Work to be completed
Word for word, output the data that follows.

Stored data

(** ** A model that is asked for, loaded and shown *)

#[local] Transparent gmap_empty.
Module StageDemo.
#[global] Instance demo_reader : ImageReader := λ _ _ _, Err "not an image".
#[global] Instance demo_format : SurfaceFormat () := λ _, true.
#[global] Instance demo_egui : Egui := {|
  rect_center r := (f32_mul (f32_add (rect_min r).1 (rect_max r).1) (f32_lit 1 2), f32_mul (f32_add (rect_min r).2 (rect_max r).2) (f32_lit 1 2));
  rect_size r := (f32_sub (rect_max r).1 (rect_min r).1, f32_sub (rect_max r).2 (rect_min r).2);
  from_center_size c size := let x := f32_mul size.1 (f32_lit 1 2) in let y := f32_mul size.2 (f32_lit 1 2) in
    {| rect_min := (f32_sub c.1 x, f32_sub c.2 y); rect_max := (f32_add c.1 x, f32_add c.2 y) |};
  rect_translate r d := {| rect_min := (f32_add (rect_min r).1 d.1, f32_add (rect_min r).2 d.2);
                           rect_max := (f32_add (rect_max r).1 d.1, f32_add (rect_max r).2 d.2) |};
  rect_shrink r d := {| rect_min := (f32_add (rect_min r).1 d, f32_add (rect_min r).2 d);
                        rect_max := (f32_sub (rect_max r).1 d, f32_sub (rect_max r).2 d) |};
  rect_contains r p := SFleb (rect_min r).1 p.1 && SFleb p.1 (rect_max r).1 && SFleb (rect_min r).2 p.2 && SFleb p.2 (rect_max r).2 |}.
Definition profile : AvatarReactionProfile :=
  let p := default_profile in
  {| schema_version := schema_version p; model_name := model_name p; model_path := "model.vrm"; animation_path := EmptyString;
     FeProfile.animation_paths := []; shader_path := EmptyString; animation_crossfade_seconds := f32_0;
     FeProfile.spring_bone_enabled := true; FeProfile.look_at_enabled := true;
     act_idle := act_idle p; act_warning := act_warning p; act_critical := act_critical p |}.
Definition panel : Panel :=
  {| pn_time := f32_1; pn_pointer := None; pn_rect := {| rect_min := (f32_0, f32_0); rect_max := (f32_of_Z 124, f32_of_Z 124) |} |}.
Definition input : AvatarPresenterInput := for_node [] no_alerts profile.
Definition loads : list StageEvent := [CacheDoes (Sync profile); CacheDoes Take; CacheDoes (Finish ModelDemo.files); CacheDoes (Sync profile)].
Definition events : list StageEvent := loads ++ [Shows input panel].
End StageDemo.

(** The model that the profile names is loaded, and the frame shows it. *)
Lemma stage_shows_current_witness : ∃ (st : Stage () ()) (scene : CpuVrmScene ()),
  run_stage "" () StageDemo.events = Some st ∧ valid_log (sg_log st) ∧ vrm_scene (sg_cache st) = Some scene ∧ loaded_ok "" scene ∧
  shows_now StageDemo.input StageDemo.panel st.
Proof.
  destruct (stage_shows_current (Mat := ()) "" () StageDemo.events) as (st & E & V & C & S).
  - reflexivity.
  - repeat (apply Forall_cons; split; [try exact I|]); [|constructor]. split; [reflexivity|split; exact eq_refl].
  - assert (match run_stage (Mat := ()) "" () StageDemo.events with Some st => is_some (vrm_scene (sg_cache st)) | None => false end = true) as Hs by (lazy; reflexivity).
    rewrite E in Hs. destruct (vrm_scene (sg_cache st)) as [scene|] eqn:Ev; [|discriminate Hs]. exists st, scene.
    split; [exact E|]. split; [exact V|]. split; [exact Ev|]. split; [exact (proj1 (C scene eq_refl))|].
    exact (S StageDemo.loads StageDemo.input StageDemo.panel eq_refl).
Defined.
Lemma page_fit main_min n limits flex : main_ok main_min n → limits_ok limits → (∀ p, flex = Some p → pair_upto 19 p) →
  ∃ heights kept available, page_heights main_min limits flex = Some (heights, kept, available) ∧ available_ok main_min available ∧ pair_upto 19 heights ∧
    pair_upto 19 kept ∧ page_ok main_min heights.
Proof.
  intros Hm [Lm Le _] Hf. destruct (main_whole _ _ Hm) as [Wm Um]. destruct event_whole as [We Ee]. unfold page_heights. cbv zeta.
  destruct (add_upto 18 _ _ Lm Le ltac:(lia)) as [Us _]. destruct (whole_sum main_min EVENT_LOG_HEIGHT_MIN Wm We) as (Ew & Nw & _).
  set (available := f32_max _ _). destruct (max_value _ _ (upto_nonneg _ _ Us) Nw) as [Na Ea]. fold available in Na, Ea. rewrite Ew, Ee in Ea.
  assert (available_ok main_min available) as Hav.
  { split; [|lia]. split; [done|]. rewrite Ea. destruct Us as [_ B], Um as [_ B']. unfold px in *. lia. }
  set (kept := default _ flex). assert (pair_upto 19 kept) as Hk.
  { unfold kept. destruct flex as [p|]; [by apply Hf|]. split; simpl.
    - destruct (max_value (main_height limits) main_min) as [N E]; [eauto|auto|]. split; [done|]. rewrite E. destruct Lm as [_ B], Um as [_ B']. unfold px in *. lia.
    - destruct (max_value (event_log_height limits) EVENT_LOG_HEIGHT_MIN) as [N E]; [eauto|auto|]. split; [done|]. rewrite E, Ee. destruct Le as [_ B]. unfold px in *. lia. }
  destruct Hk as [K1 K2]. destruct (add_upto 19 _ _ K1 K2 ltac:(lia)) as [Ut _]. assert (nonneg F32_EPSILON) as Ne by done.
  destruct (max_value _ F32_EPSILON (upto_nonneg _ _ Ut) Ne) as [Nt Et]. assert (value F32_EPSILON = 2 ^ 126) as EE by vm_refl. rewrite EE in Et.
  destruct Hav as [Hav1 Hav2]. assert (value available ≤ 2 ^ 19 * 2 ^ 149 ∧ value kept.1 ≤ 2 ^ 19 * 2 ^ 149) as [B1 B2] by (split; [apply Hav1|apply K1]).
  pose proof (value_nonneg available Na). pose proof (value_nonneg kept.1 ltac:(eauto)).
  pose proof (mul_rounds available kept.1 Na ltac:(eauto) ltac:(nia)) as Rm. assert (nonneg (f32_mul available kept.1)) as Nm by (eapply rounds_nonneg; [| |exact Rm]; [done|nia]).
  assert (value (f32_mul available kept.1) ≤ 2 ^ 190) as Bm by (apply Rm; [by apply rep_power|nia]).
  pose proof (div_rounds _ _ Nm Nt ltac:(lia) ltac:(lia)) as Rd.
  destruct (divide_page main_min n available _ Hm (conj Hav1 Hav2) (ro_valid _ _ _ Rd) (ro_finite _ _ _ Rd)) as (main & -> & P1 & P2).
  simpl. eexists _, _, _. split; [done|]. split; [done|]. split; [done|]. by split.
Qed.
Lemma page_drag_fit main_min n available delta heights kept : main_ok main_min n → available_ok main_min available → drag_ok delta → pair_upto 19 heights → pair_upto 19 kept →
  ∃ heights' kept', page_drag main_min available delta heights kept = Some (heights', kept') ∧ pair_upto 19 kept'.
Proof.
  intros Hm Ha Hd [H1 H2] Hk. unfold page_drag. destruct (moved delta); [|by eexists _, _].
  destruct (add_drag 19 heights.1 delta H1 ltac:(lia) Hd) as [V F]. destruct (divide_page main_min n available _ Hm Ha V F) as (main & -> & P & _). by eexists _, _.
Qed.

Reply to the exercise
(** ** A model that is asked for, loaded and shown *)

#[local] Transparent gmap_empty.
Module StageDemo.
#[global] Instance demo_reader : ImageReader := λ _ _ _, Err "not an image".
#[global] Instance demo_format : SurfaceFormat () := λ _, true.
#[global] Instance demo_egui : Egui := {|
  rect_center r := (f32_mul (f32_add (rect_min r).1 (rect_max r).1) (f32_lit 1 2), f32_mul (f32_add (rect_min r).2 (rect_max r).2) (f32_lit 1 2));
  rect_size r := (f32_sub (rect_max r).1 (rect_min r).1, f32_sub (rect_max r).2 (rect_min r).2);
  from_center_size c size := let x := f32_mul size.1 (f32_lit 1 2) in let y := f32_mul size.2 (f32_lit 1 2) in
    {| rect_min := (f32_sub c.1 x, f32_sub c.2 y); rect_max := (f32_add c.1 x, f32_add c.2 y) |};
  rect_translate r d := {| rect_min := (f32_add (rect_min r).1 d.1, f32_add (rect_min r).2 d.2);
                           rect_max := (f32_add (rect_max r).1 d.1, f32_add (rect_max r).2 d.2) |};
  rect_shrink r d := {| rect_min := (f32_add (rect_min r).1 d, f32_add (rect_min r).2 d);
                        rect_max := (f32_sub (rect_max r).1 d, f32_sub (rect_max r).2 d) |};
  rect_contains r p := SFleb (rect_min r).1 p.1 && SFleb p.1 (rect_max r).1 && SFleb (rect_min r).2 p.2 && SFleb p.2 (rect_max r).2 |}.
Definition profile : AvatarReactionProfile :=
  let p := default_profile in
  {| schema_version := schema_version p; model_name := model_name p; model_path := "model.vrm"; animation_path := EmptyString;
     FeProfile.animation_paths := []; shader_path := EmptyString; animation_crossfade_seconds := f32_0;
     FeProfile.spring_bone_enabled := true; FeProfile.look_at_enabled := true;
     act_idle := act_idle p; act_warning := act_warning p; act_critical := act_critical p |}.
Definition panel : Panel :=
  {| pn_time := f32_1; pn_pointer := None; pn_rect := {| rect_min := (f32_0, f32_0); rect_max := (f32_of_Z 124, f32_of_Z 124) |} |}.
Definition input : AvatarPresenterInput := for_node [] no_alerts profile.
Definition loads : list StageEvent := [CacheDoes (Sync profile); CacheDoes Take; CacheDoes (Finish ModelDemo.files); CacheDoes (Sync profile)].
Definition events : list StageEvent := loads ++ [Shows input panel].
End StageDemo.

(** The model that the profile names is loaded, and the frame shows it. *)
Lemma stage_shows_current_witness : ∃ (st : Stage () ()) (scene : CpuVrmScene ()),
  run_stage "" () StageDemo.events = Some st ∧ valid_log (sg_log st) ∧ vrm_scene (sg_cache st) = Some scene ∧ loaded_ok "" scene ∧
  shows_now StageDemo.input StageDemo.panel st.
Proof.
  destruct (stage_shows_current (Mat := ()) "" () StageDemo.events) as (st & E & V & C & S).
  - reflexivity.
  - repeat (apply Forall_cons; split; [try exact I|]); [|constructor]. split; [reflexivity|split; exact eq_refl].
  - assert (match run_stage (Mat := ()) "" () StageDemo.events with Some st => is_some (vrm_scene (sg_cache st)) | None => false end = true) as Hs by (lazy; reflexivity).
    rewrite E in Hs. destruct (vrm_scene (sg_cache st)) as [scene|] eqn:Ev; [|discriminate Hs]. exists st, scene.
    split; [exact E|]. split; [exact V|]. split; [exact Ev|]. split; [exact (proj1 (C scene eq_refl))|].
    exact (S StageDemo.loads StageDemo.input StageDemo.panel eq_refl).
Defined.
Lemma page_fit main_min n limits flex : main_ok main_min n → limits_ok limits → (∀ p, flex = Some p → pair_upto 19 p) →
  ∃ heights kept available, page_heights main_min limits flex = Some (heights, kept, available) ∧ available_ok main_min available ∧ pair_upto 19 heights ∧
    pair_upto 19 kept ∧ page_ok main_min heights.
Proof.
  intros Hm [Lm Le _] Hf. destruct (main_whole _ _ Hm) as [Wm Um]. destruct event_whole as [We Ee]. unfold page_heights. cbv zeta.
  destruct (add_upto 18 _ _ Lm Le ltac:(lia)) as [Us _]. destruct (whole_sum main_min EVENT_LOG_HEIGHT_MIN Wm We) as (Ew & Nw & _).
  set (available := f32_max _ _). destruct (max_value _ _ (upto_nonneg _ _ Us) Nw) as [Na Ea]. fold available in Na, Ea. rewrite Ew, Ee in Ea.
  assert (available_ok main_min available) as Hav.
  { split; [|lia]. split; [done|]. rewrite Ea. destruct Us as [_ B], Um as [_ B']. unfold px in *. lia. }
  set (kept := default _ flex). assert (pair_upto 19 kept) as Hk.
  { unfold kept. destruct flex as [p|]; [by apply Hf|]. split; simpl.
    - destruct (max_value (main_height limits) main_min) as [N E]; [eauto|auto|]. split; [done|]. rewrite E. destruct Lm as [_ B], Um as [_ B']. unfold px in *. lia.
    - destruct (max_value (event_log_height limits) EVENT_LOG_HEIGHT_MIN) as [N E]; [eauto|auto|]. split; [done|]. rewrite E, Ee. destruct Le as [_ B]. unfold px in *. lia. }
  destruct Hk as [K1 K2]. destruct (add_upto 19 _ _ K1 K2 ltac:(lia)) as [Ut _]. assert (nonneg F32_EPSILON) as Ne by done.
  destruct (max_value _ F32_EPSILON (upto_nonneg _ _ Ut) Ne) as [Nt Et]. assert (value F32_EPSILON = 2 ^ 126) as EE by vm_refl. rewrite EE in Et.
  destruct Hav as [Hav1 Hav2]. assert (value available ≤ 2 ^ 19 * 2 ^ 149 ∧ value kept.1 ≤ 2 ^ 19 * 2 ^ 149) as [B1 B2] by (split; [apply Hav1|apply K1]).
  pose proof (value_nonneg available Na). pose proof (value_nonneg kept.1 ltac:(eauto)).
  pose proof (mul_rounds available kept.1 Na ltac:(eauto) ltac:(nia)) as Rm. assert (nonneg (f32_mul available kept.1)) as Nm by (eapply rounds_nonneg; [| |exact Rm]; [done|nia]).
  assert (value (f32_mul available kept.1) ≤ 2 ^ 190) as Bm by (apply Rm; [by apply rep_power|nia]).
  pose proof (div_rounds _ _ Nm Nt ltac:(lia) ltac:(lia)) as Rd.
  destruct (divide_page main_min n available _ Hm (conj Hav1 Hav2) (ro_valid _ _ _ Rd) (ro_finite _ _ _ Rd)) as (main & -> & P1 & P2).
  simpl. eexists _, _, _. split; [done|]. split; [done|]. split; [done|]. by split.
Qed.
Lemma page_drag_fit main_min n available delta heights kept : main_ok main_min n → available_ok main_min available → drag_ok delta → pair_upto 19 heights → pair_upto 19 kept →
  ∃ heights' kept', page_drag main_min available delta heights kept = Some (heights', kept') ∧ pair_upto 19 kept'.
Proof.
  intros Hm Ha Hd [H1 H2] Hk. unfold page_drag. destruct (moved delta); [|by eexists _, _].
  destruct (add_drag 19 heights.1 delta H1 ltac:(lia) Hd) as [V F]. destruct (divide_page main_min n available _ Hm Ha V F) as (main & -> & P & _). by eexists _, _.
Qed.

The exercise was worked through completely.